Available data —
Lemma known_mode_spec m : known_mode m = true ↔ m ∈ ["READWRITE"; "READONLY"; "IMPORT"].
Proof.
  unfold known_mode. rewrite existsb_exists, list_elem_of_In. split.
  - intros (x & Hx & ->%String.eqb_eq). done.
  - intros Hm. exists m. split; [done|apply String.eqb_refl].
Qed.

Lemma try_parse_names name : is_Some (try_parse name) ↔ name ∈ level_names.
Proof.
  unfold level_names. split.
  - unfold try_parse. repeat match goal with
      | |- context [String.eqb ?x ?y] => destruct (String.eqb_spec x y) as [->|]; [intros _; by repeat constructor|]
      end. by intros [].
  - intros Hn. repeat apply elem_of_cons in Hn as [->|Hn]; [by eexists..|by apply not_elem_of_nil in Hn].
Qed.

Lemma runtime_validate_facts c : runtime_validate c = Ok () ↔ runtime_ok c.
Proof.
  unfold runtime_validate. rewrite !result_bind_unit.
  setoid_rewrite protocol_millis_i32_spec. setoid_rewrite protocol_bytes_i32_spec.
  destruct (time_leb _ _) eqn:Eh; [split; [naive_solver|intros []; congruence]|].
  destruct (time_ltb _ _) eqn:Er; [split; [naive_solver|intros []; congruence]|].
  pose proof (try_parse_names (rt_default_compatibility_level c)) as Hn.
  destruct (try_parse _) as [l|] eqn:El; [|split; [naive_solver|intros [? ? ? ? ? Hl%Hn ?]; by destruct Hl]].
  assert (rt_default_compatibility_level c ∈ level_names) by (apply Hn; by eexists).
  destruct (known_mode _) eqn:Em.
  - apply known_mode_spec in Em. split; [intros (? & ? & ? & _); by split|intros []; by split_and!].
  - split; [naive_solver|]. intros [? ? ? ? ? ? Hm%known_mode_spec]. congruence.
Qed.
End runtime.

(** ** The settings of a replayed log *)

Section settings.
Context `{SchemaFormat} `{SerdeJson}.

(** What the last record about a setting says: of a subject, or ([None]) the global one. A tombstone
    unsets it; the global level has none that counts. *)
Definition last_level (subject : option string) (l : list SchemaRecord) : option string :=
  foldl (λ level rec,
    match rec with
    | RConfig k v =>
        if decide (ck_subject k = subject) then
          match v, subject with
          | Some v, _ => Some (compatibility_level v)
          | None, Some _ => None
          | None, None => level
          end
        else level
    | _ => level
    end) None l.

Definition last_mode (subject : option string) (l : list SchemaRecord) : option string :=
  foldl (λ mode rec,
    match rec with
    | RMode k v => if decide (mk_subject k = subject) then mv_mode <$> v else mode
    | _ => mode
    end) None l.

(** What a setting is for a subject: its own, the global one, the configured default. *)
Definition in_force (last : option string → list SchemaRecord → option string) (configured subject : string)
    (l : list SchemaRecord) : string :=
  match last (Some subject) l, last None l with
  | Some own, _ => own
  | None, Some global => global
  | None, None => configured
  end.

Definition level_at (s : StoreState) (subject : option string) : option string :=
  match subject with Some subject => subject_compat_ s !! subject | None => global_compat_ s end.
Definition mode_at (s : StoreState) (subject : option string) : option string :=
  match subject with Some subject => subject_mode_ s !! subject | None => global_mode_ s end.

(** Records that are no setting leave the settings alone. *)
Lemma apply_record_settings rec s :
  match rec with RConfig _ _ | RMode _ _ => True | _ => settings (apply_record rec s) = settings s end.
Proof.
  destruct rec; cbn [apply_record]; try done.
  - apply apply_schema_settings.
  - unfold Store.soft_delete_subject. by destruct (subjects s !! _) as [[]|].
  - unfold Store.permanent_delete_version. cbn zeta. destruct (subjects _ !! _) as [vs|]; [|done].
    destruct (Nat.eqb _ _); [done|]. by destruct (List.filter _ vs).
Qed.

Your task —
Without omitting anything, reproduce the whole of the data.

Result —
Lemma known_mode_spec m : known_mode m = true ↔ m ∈ ["READWRITE"; "READONLY"; "IMPORT"].
Proof.
  unfold known_mode. rewrite existsb_exists, list_elem_of_In. split.
  - intros (x & Hx & ->%String.eqb_eq). done.
  - intros Hm. exists m. split; [done|apply String.eqb_refl].
Qed.

Lemma try_parse_names name : is_Some (try_parse name) ↔ name ∈ level_names.
Proof.
  unfold level_names. split.
  - unfold try_parse. repeat match goal with
      | |- context [String.eqb ?x ?y] => destruct (String.eqb_spec x y) as [->|]; [intros _; by repeat constructor|]
      end. by intros [].
  - intros Hn. repeat apply elem_of_cons in Hn as [->|Hn]; [by eexists..|by apply not_elem_of_nil in Hn].
Qed.

Lemma runtime_validate_facts c : runtime_validate c = Ok () ↔ runtime_ok c.
Proof.
  unfold runtime_validate. rewrite !result_bind_unit.
  setoid_rewrite protocol_millis_i32_spec. setoid_rewrite protocol_bytes_i32_spec.
  destruct (time_leb _ _) eqn:Eh; [split; [naive_solver|intros []; congruence]|].
  destruct (time_ltb _ _) eqn:Er; [split; [naive_solver|intros []; congruence]|].
  pose proof (try_parse_names (rt_default_compatibility_level c)) as Hn.
  destruct (try_parse _) as [l|] eqn:El; [|split; [naive_solver|intros [? ? ? ? ? Hl%Hn ?]; by destruct Hl]].
  assert (rt_default_compatibility_level c ∈ level_names) by (apply Hn; by eexists).
  destruct (known_mode _) eqn:Em.
  - apply known_mode_spec in Em. split; [intros (? & ? & ? & _); by split|intros []; by split_and!].
  - split; [naive_solver|]. intros [? ? ? ? ? ? Hm%known_mode_spec]. congruence.
Qed.
End runtime.

(** ** The settings of a replayed log *)

Section settings.
Context `{SchemaFormat} `{SerdeJson}.

(** What the last record about a setting says: of a subject, or ([None]) the global one. A tombstone
    unsets it; the global level has none that counts. *)
Definition last_level (subject : option string) (l : list SchemaRecord) : option string :=
  foldl (λ level rec,
    match rec with
    | RConfig k v =>
        if decide (ck_subject k = subject) then
          match v, subject with
          | Some v, _ => Some (compatibility_level v)
          | None, Some _ => None
          | None, None => level
          end
        else level
    | _ => level
    end) None l.

Definition last_mode (subject : option string) (l : list SchemaRecord) : option string :=
  foldl (λ mode rec,
    match rec with
    | RMode k v => if decide (mk_subject k = subject) then mv_mode <$> v else mode
    | _ => mode
    end) None l.

(** What a setting is for a subject: its own, the global one, the configured default. *)
Definition in_force (last : option string → list SchemaRecord → option string) (configured subject : string)
    (l : list SchemaRecord) : string :=
  match last (Some subject) l, last None l with
  | Some own, _ => own
  | None, Some global => global
  | None, None => configured
  end.

Definition level_at (s : StoreState) (subject : option string) : option string :=
  match subject with Some subject => subject_compat_ s !! subject | None => global_compat_ s end.
Definition mode_at (s : StoreState) (subject : option string) : option string :=
  match subject with Some subject => subject_mode_ s !! subject | None => global_mode_ s end.

(** Records that are no setting leave the settings alone. *)
Lemma apply_record_settings rec s :
  match rec with RConfig _ _ | RMode _ _ => True | _ => settings (apply_record rec s) = settings s end.
Proof.
  destruct rec; cbn [apply_record]; try done.
  - apply apply_schema_settings.
  - unfold Store.soft_delete_subject. by destruct (subjects s !! _) as [[]|].
  - unfold Store.permanent_delete_version. cbn zeta. destruct (subjects _ !! _) as [vs|]; [|done].
    destruct (Nat.eqb _ _); [done|]. by destruct (List.filter _ vs).
Qed.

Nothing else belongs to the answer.